Sarah Skwire asks whether the Victorian era literature is any more of a highpoint of the romantic view of politics than the post-World War II era. I would maintain that we can find plenty of examples of skepticism with regard to the political sphere in both eras. Michael Watts points this out in his magnificent literary anthology for economics, especially in his chapter on “Government Failure and Public Choice.”[1] This chapter is comprised of two excerpts, one from Democracy: An American Novel by Henry Adams (1880) and the other from Good as Gold by James Heller (1979). Watts tells us that “Initially published anonymously, Adam’s novel was one of the first major literary works to suggest that the American political experiment was not always or uniquely blessed with a consistently public-spirited sense of democracy. Instead, the political process is shown to be dispiritingly similar to how business is conducted in other walks of life” (p. 178). That, of course, is the founding assumption of public choice theory. Watts goes on to explain “Heller’s novel shows a Washington not fundamentally changed from the place depicted one hundred years earlier by Henry Adams, although the scale of the bureaucracy has expanded at a mind-boggling rate” (p. 183). Watts makes an even more interesting point that can be applied to current issues being debated within the academy today such as climate change and freedom of speech. Watts asserts that since Adams’ time, “[a]cademics have also become a larger part of the scene, but they prove not to be so different from ordinary businesspeople and politicians – except that they are perhaps more naïve” (p. 183).

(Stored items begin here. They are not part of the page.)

(* ===================================================================== *)
(** ** Finger slots *)

(** X13: the two insertions of [add_fingers] do not depend on which slot
    is the left one.  For distinct slots within the grown vector the
    finger value sits at both, whichever is larger, and removing the two
    slots gives back the solution; slots at or past the end of the
    solution append. *)
Theorem add_fingers_any_order li ri x (sol : list Q) :
  li <> ri ->
  add_fingers li ri x sol = add_fingers ri li x sol /\
  ((Nat.max li ri <= S (length sol))%nat ->
     length (add_fingers li ri x sol) = S (S (length sol)) /\
     add_fingers li ri x sol !! li = Some x /\
     add_fingers li ri x sol !! ri = Some x /\
     delete (Nat.min li ri) (delete (Nat.max li ri) (add_fingers li ri x sol))
     = sol) /\
  ((length sol <= Nat.min li ri)%nat ->
     add_fingers li ri x sol = sol ++ [x; x]).
Proof.
  intros Hne. unfold add_fingers. repeat split.
  - by rewrite (Nat.min_comm ri li), (Nat.max_comm ri li).
  - by rewrite !py_insert_length.
  - assert (Hl1 : length (py_insert (Nat.min li ri) x sol) = S (length sol))
      by apply py_insert_length.
    destruct (Nat.max_spec li ri) as [[Hlt Hmax]|[Hle Hmax]];
      destruct (Nat.min_spec li ri) as [[Hlt' Hmin]|[Hle' Hmin]];
      rewrite Hmax, Hmin in *; try lia.
    + rewrite py_insert_lookup_lt by lia. apply py_insert_lookup. lia.
    + apply py_insert_lookup. lia.
  - assert (Hl1 : length (py_insert (Nat.min li ri) x sol) = S (length sol))
      by apply py_insert_length.
    destruct (Nat.max_spec li ri) as [[Hlt Hmax]|[Hle Hmax]];
      destruct (Nat.min_spec li ri) as [[Hlt' Hmin]|[Hle' Hmin]];
      rewrite Hmax, Hmin in *; try lia.
    + apply py_insert_lookup. lia.
    + rewrite py_insert_lookup_lt by lia. apply py_insert_lookup. lia.
  - assert (Hl1 : length (py_insert (Nat.min li ri) x sol) = S (length sol))
      by apply py_insert_length.
    rewrite py_insert_delete by lia. apply py_insert_delete. lia.
  - intros Hpast.
    rewrite (py_insert_past_end (Nat.min li ri)) by done.
    rewrite py_insert_past_end by (rewrite length_app; cbn; lia).
    by rewrite <- app_assoc.
Qed.

Section Fingers.

Variable X : External.

(** On a chain without a repeated joint the fingers own the last two
    slots. *)
Lemma finger_slots_at_tail r js :
  arm_joints X r = inr js ->
  NoDup js ->
  left_finger_joint_idx X r = inr (length js - 2)%nat /\
  right_finger_joint_idx X r = inr (length js - 1)%nat.
Proof.
  intros Hjs Hnd.
  destruct (arm_joints_inr X r js Hjs)
    as (ee & chain & l & rf & Hee & Hch & Hl & Hrf & Hjseq).
  rewrite Hjseq in Hnd. apply NoDup_app in Hnd as (_ & Hdisj & Htail).
  assert (Hlrf : l <> rf).
  { apply NoDup_cons in Htail as [Hlrf _]. intros ->. apply Hlrf. by left. }
  assert (Hnl : l ∉ sorted chain).
  { intros Hc. apply (Hdisj l Hc). by left. }
  assert (Hnr : rf ∉ sorted chain).
  { intros Hc. apply (Hdisj rf Hc). right. by left. }
  assert (Hlen : length js = S (S (length (sorted chain)))).
  { rewrite Hjseq, length_app. cbn. lia. }
  unfold left_finger_joint_idx, right_finger_joint_idx, index_in_arm_joints, pbind.
  rewrite Hjs, Hl, Hrf, Hjseq.
  rewrite !py_index_app_notin by done. rewrite <- Hjseq, Hlen. cbn.
  destruct (decide (l = l)); [|done].
  destruct (decide (l = rf)); [done|].
  destruct (decide (rf = rf)); [|done].
  cbn. split; do 2 f_equal; lia.
Qed.

(** X14: on a built chain the finger slots always resolve, and the chain
    holds the finger joint ids at them. *)
Theorem finger_slots_resolve r js :
  arm_joints X r = inr js ->
  exists l rf li ri,
    left_finger_id r = inr l /\
    right_finger_id r = inr rf /\
    left_finger_joint_idx X r = inr li /\
    right_finger_joint_idx X r = inr ri /\
    js !! li = Some l /\
    js !! ri = Some rf.
Proof.
  intros Hjs.
  destruct (arm_joints_inr X r js Hjs)
    as (ee & chain & l & rf & Hee & Hch & Hl & Hrf & Hjseq).
  assert (Hlin : l ∈ js).
  { rewrite Hjseq. apply elem_of_app. right. by left. }
  assert (Hrin : rf ∈ js).
  { rewrite Hjseq. apply elem_of_app. right. right. by left. }
  destruct (finger_idx_inr X r js l _ Hjs Hl Hlin) as (li & Hli & Hil).
  destruct (finger_idx_inr X r js rf _ Hjs Hrf Hrin) as (ri & Hri & Hir).
  exists l, rf, li, ri. repeat split; try done.
  - by apply py_index_Some in Hil as [_ ?].
  - by apply py_index_Some in Hir as [_ ?].
Qed.
(** The recursion of the encoder steps over one or two code units, so the
    induction carries the statement for a list and for the list with one
    more code unit in front. *)
Lemma encodeURIComponent_safe_aux s :
  (forall e, encodeURIComponent s = Some e ->
     Forall (fun c => uriSafe c = true) e)
  /\ (forall c e, encodeURIComponent (c :: s) = Some e ->
     Forall (fun c => uriSafe c = true) e).
Proof.
  induction s as [|d s [IH0 IH1]].
  - split; [intros e [= <-]; constructor|].
    intros c e. simpl.
    destruct (uriUnescaped c) eqn:Hu.
    + intros [= <-]. repeat constructor. unfold uriSafe. now rewrite Hu.
    + destruct (isLeadingSurrogate c); [discriminate|].
      destruct (isTrailingSurrogate c); [discriminate|].
      intros [= <-]. rewrite app_nil_r. apply percentOctets_safe.
  - split; [exact (IH1 d)|].
    intros c e.
    change (encodeURIComponent (c :: d :: s)) with
      (if uriUnescaped c then cons c <$> encodeURIComponent (d :: s)
       else if isLeadingSurrogate c then
         if isTrailingSurrogate d
         then app (percentOctets (utf8 (surrogatePair c d)))
                <$> encodeURIComponent s
         else None
       else if isTrailingSurrogate c then None
       else app (percentOctets (utf8 c)) <$> encodeURIComponent (d :: s)).
    destruct (uriUnescaped c) eqn:Hu.
    + destruct (encodeURIComponent (d :: s)) as [e'|] eqn:He; [|discriminate].
      intros [= <-]. constructor; [unfold uriSafe; now rewrite Hu|].
      now apply (IH1 d).
    + destruct (isLeadingSurrogate c).
      * destruct (isTrailingSurrogate d); [|discriminate].
        destruct (encodeURIComponent s) as [e'|] eqn:He; [|discriminate].
        intros [= <-]. apply Forall_app. split; [apply percentOctets_safe|].
        now apply IH0.
      * destruct (isTrailingSurrogate c); [discriminate|].
        destruct (encodeURIComponent (d :: s)) as [e'|] eqn:He; [|discriminate].
        intros [= <-]. apply Forall_app. split; [apply percentOctets_safe|].
        now apply (IH1 d).
Qed.
Definition _is_better (self : ScheduledPseudoLabeler) (a best : pyfloat)
  : bool :=
  if String.eqb (mode self) "min" && String.eqb (threshold_mode self) "rel"
  then
    let rel_epsilon := fsub f1 (threshold self) in
    fltb a (fmul best rel_epsilon)
  else if String.eqb (mode self) "min"
          && String.eqb (threshold_mode self) "abs"
  then fltb a (fsub best (threshold self))
  else if String.eqb (mode self) "max"
          && String.eqb (threshold_mode self) "rel"
  then
    let rel_epsilon := fadd (threshold self) f1 in
    fgtb a (fmul best rel_epsilon)
  else fgtb a (fadd best (threshold self)).

(** The candidate threshold of [_reduce_ct], before the [eps] test. *)
Definition new_ct (self : ScheduledPseudoLabeler) (ct : pyfloat) : pyfloat :=
  if String.eqb (threshold_mode self) "rel"
  then pymax (fmul ct (factor self)) (min_ct self)
  else pymax (fsub ct (factor self)) (min_ct self).

(** Without a confidence threshold the arithmetic on [None] raises a
    [TypeError] before anything is assigned. *)
Definition _reduce_ct (self : ScheduledPseudoLabeler) (epoch : Z)
  : result unit * ScheduledPseudoLabeler :=
  match confidence_threshold self with
  | None => (Raise TypeError, self)
  | Some old_ct =>
      let new_ct := new_ct self old_ct in
      if fgtb (fsub old_ct new_ct) (eps self)
      then (Ok tt, set_confidence_threshold self (Some new_ct))
      else (Ok tt, self)
  end.

Definition step (self : ScheduledPseudoLabeler) (metric : pyfloat)
    (epoch : option Z) : result unit * ScheduledPseudoLabeler :=
  let current := metric in
  let epoch := match epoch with
               | None => last_epoch self + 1
               | Some e => e
               end in
  let self := set_last_epoch self epoch in
  let self :=
    if _is_better self current (best self)
    then set_num_bad_epochs (set_best self current) 0
    else set_num_bad_epochs self (num_bad_epochs self + 1) in
  if num_bad_epochs self >? patience self
  then
    match _reduce_ct self epoch with
    | (Ok _, self) => (Ok tt, set_num_bad_epochs self 0)
    | (Raise e, self) => (Raise e, self)
    end
  else (Ok tt, self).

(** A run of [step] calls, stopping at the first one that raises. *)
Fixpoint steps (self : ScheduledPseudoLabeler)
    (calls : list (pyfloat * option Z))
  : result unit * ScheduledPseudoLabeler :=
  match calls with
  | [] => (Ok tt, self)
  | (metric, epoch) :: rest =>
      match step self metric epoch with
      | (Ok _, self) => steps self rest
      | (Raise e, self) => (Raise e, self)
      end
  end.


(** *** Vocabulary of the properties *)

(** The fields [step] and [_reduce_ct] never assign. *)
Definition same_config (a b : ScheduledPseudoLabeler) : Prop :=
  mode b = mode a /\ factor b = factor a /\ patience b = patience a /\
  threshold b = threshold a /\ threshold_mode b = threshold_mode a /\
  min_ct b = min_ct a /\ eps b = eps a.

(** The threshold is set and not below the floor. *)
Definition above_floor (self : ScheduledPseudoLabeler) : Prop :=
  exists ct, confidence_threshold self = Some ct /\
             fgeb ct (min_ct self) = true.

(** [step] in two halves: the bookkeeping of the metric, then the test
    of the counter against the patience. *)
Definition epoch_of (self : ScheduledPseudoLabeler) (epoch : option Z) : Z :=
  match epoch with None => last_epoch self + 1 | Some e => e end.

Watts’ anthology also includes selections that criticize the ability of government to fix market failures. Government attempts to solve income inequality were ridiculed in the short story “Harrison Bergeron” by Kurt Vonnegut in 1961. We see in Aleksandr Solzhenitsyn’s The Cancer Ward, published in 1968, the terrible effects of the nationalization of health care. Finally, an excerpt from Ayn Rand’s Atlas Shrugged is included to illustrate the consequences of trying to organize society on anything other than the basis of self-interest. The parallels between Atlas Shrugged and public choice theory have also been well documented by Bryan Caplan.[2]
I would conclude that yes, there are many examples of a romantic view of politics in both Victorian era and post-WWII literature as Ross Emmett has pointed out in his essay. However, if we look hard enough, there exists a healthy dose of skepticism throughout history as well.